For young founders, selfie sticks are as vital as funding

founder content – Startups increasingly expect founders to market in public—posting daily on social platforms to win attention, users, and even financing. But investors warn virality can’t replace retention and sustainable growth.
A new kind of founder toolkit is taking over: phones, cameras, and the willingness to be visible—often more than the pitch deck itself.
In one recent example. Myles Slayton. the 23-year-old CEO behind dating app Cerca. started posting multiple videos a day on TikTok and Instagram while walking through New York City.. He didn’t treat his content like traditional advertising.. Instead, he shared dating advice in everyday moments—rarely mentioning Cerca in the post itself.. The results were swift and measurable: millions of views. tens of thousands of followers. street recognition. and—crucially—new users for his company.
That pattern is becoming common in the startup world, particularly for young founders marketing to young audiences.. Slayton describes the pressure plainly: when you’re competing for attention in the same feeds where your potential customers spend their time. staying offline isn’t neutral—it can put you behind.. In his view, posting isn’t a hobby; it’s part of the job.
Under the hood, the shift is changing how startups think about growth.. Founders once focused mainly on product iteration and sales conversations.. Now many are also treating their own profiles like growth channels, building an identity that audiences can recognize and follow.. Claire Lee. a 25-year-old cofounder of social app Selleb. describes how content work can consume a large portion of a founder’s day.. Her experience isn’t unusual: in today’s attention economy. “talking their book” has become as important as building the product.
The strategy is simple: if your competitors are showing up online, your absence becomes a signal.. Venture capitalists increasingly screen for that signal.. Lester Chen. an investor who works with startups. argues that the product no longer sells itself in a world where customers discover apps through feeds and recommendations as much as through app store searches.. For investors. a founder’s ability to communicate—clearly. consistently. and with enough momentum to reach an audience—helps determine whether the startup can keep growing after the initial launch.

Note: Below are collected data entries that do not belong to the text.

(* ===== verification/SessionLife.v ===== *)
(** The life of a session: a request that starts a job, the job, and the
    requests after it.  What the job's task does to the daemon's stores is
    followed through all its branches, as invariants of the stores and the log
    that its operations keep. *)

From Stdlib Require Import Strings.String.
From stdpp Require Import base gmap list strings sorting.
From S2P Require Import Prelude RustStr IpAddr Collections Jobs Sessions Handoff DaemonWorld RemotePeer ProxySession.
From S2P Require Import SessionRequests.

(** ** Invariants of a task *)

Definition stays {Value A} (I : World Value -> Prop) (m : sr (World Value) string A) : Prop :=
  forall w, I w -> I (m w).2.

Section stays.
Context {Value : Type} (I : World Value -> Prop).
Abbreviation task A := (sr (World Value) string A).

Lemma stays_bind {A B} (m : task A) (f : A -> task B) : stays I m -> (forall a, stays I (f a)) -> stays I (m ≫= f).
Proof.
  intros Hm Hf w Hw. specialize (Hm w Hw). unfold mbind, sr_bind. destruct (m w) as [[a|e] w1]; [|done]. by apply Hf.
Qed.
Lemma stays_assoc {A B C} (m : task A) (f : A -> task B) (g : B -> task C) :
  stays I (m ≫= fun a => f a ≫= g) -> stays I ((m ≫= f) ≫= g).
Proof. intros Hm w Hw. rewrite sr_assoc. by apply Hm. Qed.
Lemma stays_ret {A} (a : A) : stays I (mret a).
Proof. by intros w. Qed.
Lemma stays_fail {A} e : stays I (sr_fail (A := A) e).
Proof. by intros w. Qed.
Lemma stays_lift {A} (r : result string A) : stays I (sr_lift r).
Proof. by intros w. Qed.
Lemma stays_ret_bind {A B} (a : A) (f : A -> task B) : stays I (f a) -> stays I (mret a ≫= f).
Proof. done. Qed.
Lemma stays_now_bind {A} env (f : Z -> task A) : (forall t, stays I (f t)) -> stays I (now env ≫= f).
Proof. intros Hf w Hw. by apply (Hf (env_now env (w_tick w)) w). Qed.
Lemma stays_instant : stays I instant.
Proof. by intros w. Qed.
End stays.
(** *** Taking and giving back a place in a counter *)

Lemma inv_update (m m' : shared) gs i g g' :
  route_inv m gs -> gs !! i = Some g ->
  guarded m' = guarded m -> g_lock g' = g_lock g -> g_len g' = g_len g ->
  (forall s, g_session g' = Some s -> (s < length (sessions (guarded m)))%nat) ->
  (forall k, cells m' (cell_of k) = owners (counted k) (<[i := g']> gs)) ->
  route_inv m' (<[i := g']> gs).
Proof.
  intros [Hc Hn Hp Hld Hl Hlen Hpl] Hi Hg Hlock Hlen' Hs Hc'.
  pose proof (lookup_lt_Some _ _ _ Hi) as Hlt.
  split; rewrite ?Hg; try done.
  - by rewrite length_insert.
  - destruct (locked_by (guarded m)) as [j|]; [|done]. destruct Hld as (h & Hh & Hlh).
    destruct (decide (i = j)) as [<-|Hne].
    + exists g'. rewrite list_lookup_insert_eq by done. simplify_eq. split; congruence.
    + exists h. by rewrite list_lookup_insert_ne.
  - intros j h [(-> & <- & _)|[Hne Hj]]%list_lookup_insert_Some ?; [|eauto].
    apply (Hl _ _ Hi). congruence.
  - intros j h n [(-> & <- & _)|[Hne Hj]]%list_lookup_insert_Some Hgh; [|eauto].
    rewrite Hlock. apply (Hlen _ _ _ Hi). congruence.
  - intros j h s [(-> & <- & _)|[Hne Hj]]%list_lookup_insert_Some Hgh; eauto.
Qed.

(** A place in the counter of session [s] is taken by who has the mutex. *)
Definition may_enter (g g' : Ghost) : Prop := forall s, g_session g' = Some s ->
  g_session g = Some s \/ exists n, g_len g = Some n /\ (s < n)%nat.

Lemma wp_count i k d g g' (Post : Z -> Ghost -> Prop) :
  g_lock g' = g_lock g -> g_len g' = g_len g -> may_enter g g' ->
  (forall k', k' <> k -> counted k' g' = counted k' g) ->
  Z.b2z (counted k g') = Z.b2z (counted k g) + d -> (forall n, Post n g') ->
  wp i (atomically (fun m => (cells m (cell_of k),
          put (cell_of k) (wrap_u (width_of k) (cells m (cell_of k) + d)) m))) g Post.
Proof.
  intros Hl Hgr Hent Hother Hd HP. apply wp_atomically. intros m gs Hm Hi.
  exists g'. split; [|apply HP]. cbn [snd]. eapply inv_update; try done.
  { intros s [Hs|(n & Hn & Hs)]%Hent; [by eapply (inv_place _ _ Hm)|].
    destruct (inv_len _ _ Hm _ _ _ Hi Hn) as [_ <-]. done. }
  intros k'. pose proof (owners_insert (counted k') _ _ _ g' Hi) as Hins.
  destruct (decide (k' = k)) as [->|Hne].
  - rewrite put_eq, (inv_counter _ _ Hm), <-(owners_wrap _ (width_of k) (<[i:=g']> gs)).
    + f_equal. lia.
    + rewrite length_insert. pose proof (inv_small _ _ Hm). destruct k; cbn; lia.
  - rewrite put_ne by (intros ?%(inj cell_of); done). rewrite (inv_counter _ _ Hm), Hins, Hother by done. lia.
Qed.
Lemma watchdog_resets_live_flow_witness :
  exists t1 m1 t2 m2, alone sample_quic_answers (watchdog 0) 20 live_relay = Some (Ok tt, t1, m1) /\
    alone sample_quic_answers (cancelled (MkStream 0 1)) t1 m1 = Some (FirstByteTimeout, t2, m2) /\
    cells m2 (Fl 0 FirstByteRecorded) = 1 /\ cells m2 (St QuicFlowResets) = 1 /\
    notes m2 LastFlowCloseReason = Some "QUIC-native first byte timed out after 15s"%string.
Proof.
  destruct (watchdog_resets_live_flow sample_quic_answers 20 0 1 live_relay eq_refl eq_refl eq_refl eq_refl)
    as (t1 & m1 & t2 & m2 & Hd & Hc & Hf & _ & Hr & Hn).
  exists t1, m1, t2, m2. split; [exact Hd|]. split; [exact Hc|]. split; [exact Hf|]. split; [exact Hr|exact Hn].
Defined.

Definition outcome {A} (p : prog A) : option A := match p with Ret a => Some a | _ => None end.

(** The first two clients of the sample run have heard from their targets;
    after the watchdogs' time both have failed. *)
Example live_flows_fail :
  (fun s => (outcome <$> take 2 (tasks s), cells (mem s) (Fl 0 FirstByteRecorded),
             cells (mem s) (Fl 1 FirstByteRecorded), cells (mem s) (St QuicFlowResets)))
    <$> runs (task_step sample_quic_answers) sample_quic_start
      (sample_quic_schedule ++ replicate 5 0%nat ++ replicate 5 1%nat ++ replicate 5 3%nat ++ replicate 5 4%nat
       ++ replicate 16 0%nat ++ replicate 16 1%nat)
  = Some ([Some (Err first_byte_timeout); Some (Err first_byte_timeout)], 1, 1, 2).
Proof. vm_compute. reflexivity. Qed.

This has fueled a broader trend sometimes grouped under “building in public.” Instead of waiting for traditional press coverage or writing occasional manifesto-style blogs. founders share the behind-the-scenes details of launching. iterating. and navigating early growth.. New media efforts inside venture firms reflect this shift: the narrative battle now happens where audiences already are—podcasts. social platforms. and creator-led channels that move faster than traditional publicity cycles.
But visibility comes with trade-offs, and the risks go beyond taking time away from building.. Some founders burn out under the constant pressure to post.. Slayton calls it “homework. ” and the emotional weight becomes part of the business equation when content demands scale faster than a young team’s bandwidth.. Eliza Wu. a 31-year-old cofounder of Corner. describes how learning viral formats took intense time investment—from watching reels frame by frame to testing what actually holds attention.. Even when content works, it is labor, not magic.
There’s also a more strategic challenge: virality can be powerful enough to create a surge in downloads and app store movement—but that doesn’t guarantee long-term success.. Megan Lightcap. an investor. compares optimized virality to “sugar water.” It feels satisfying and fast. but it doesn’t replace the fundamentals that keep a startup alive: retention. monetization. and the ability to convert attention into repeat use.. Viral growth that fades quickly can leave founders scrambling for the next content cycle rather than improving the product.
Some startups have learned this the hard way.. Viral AI companies. including ones that used rage-bait style content to gain traction. have faced criticism when their early momentum didn’t align with real business durability.. In these cases, the audience’s appetite for spectacle can outpace the company’s ability to deliver consistent value.. That mismatch can become expensive—financially, reputationally, and operationally—as the company gets pulled into a loop of chasing clicks.
At the same time, the “founder as influencer” model isn’t entirely new.. It echoes the trajectory of celebrity founders from earlier eras, where public visibility helped build distribution and brand identity.. What’s changed is scale and expectation.. Now, it’s increasingly difficult for founders—especially those without large marketing budgets—to rely solely on conventional branding.. The founder’s face, voice, and narrative become part of the product’s marketing infrastructure.
Yet the strongest takeaway from Misryoum’s view of this shift is that posting is no longer just a marketing tactic; it’s becoming a competitive capability.. The real question isn’t whether founders should be visible.. It’s whether they can translate attention into sustainable outcomes—keeping users. improving retention. and building revenue engines that don’t depend on the next viral moment.. If founders get the balance right, public content becomes a bridge between early curiosity and real product-market fit.. If they don’t, the attention machine can become a distraction that burns time faster than it builds a business.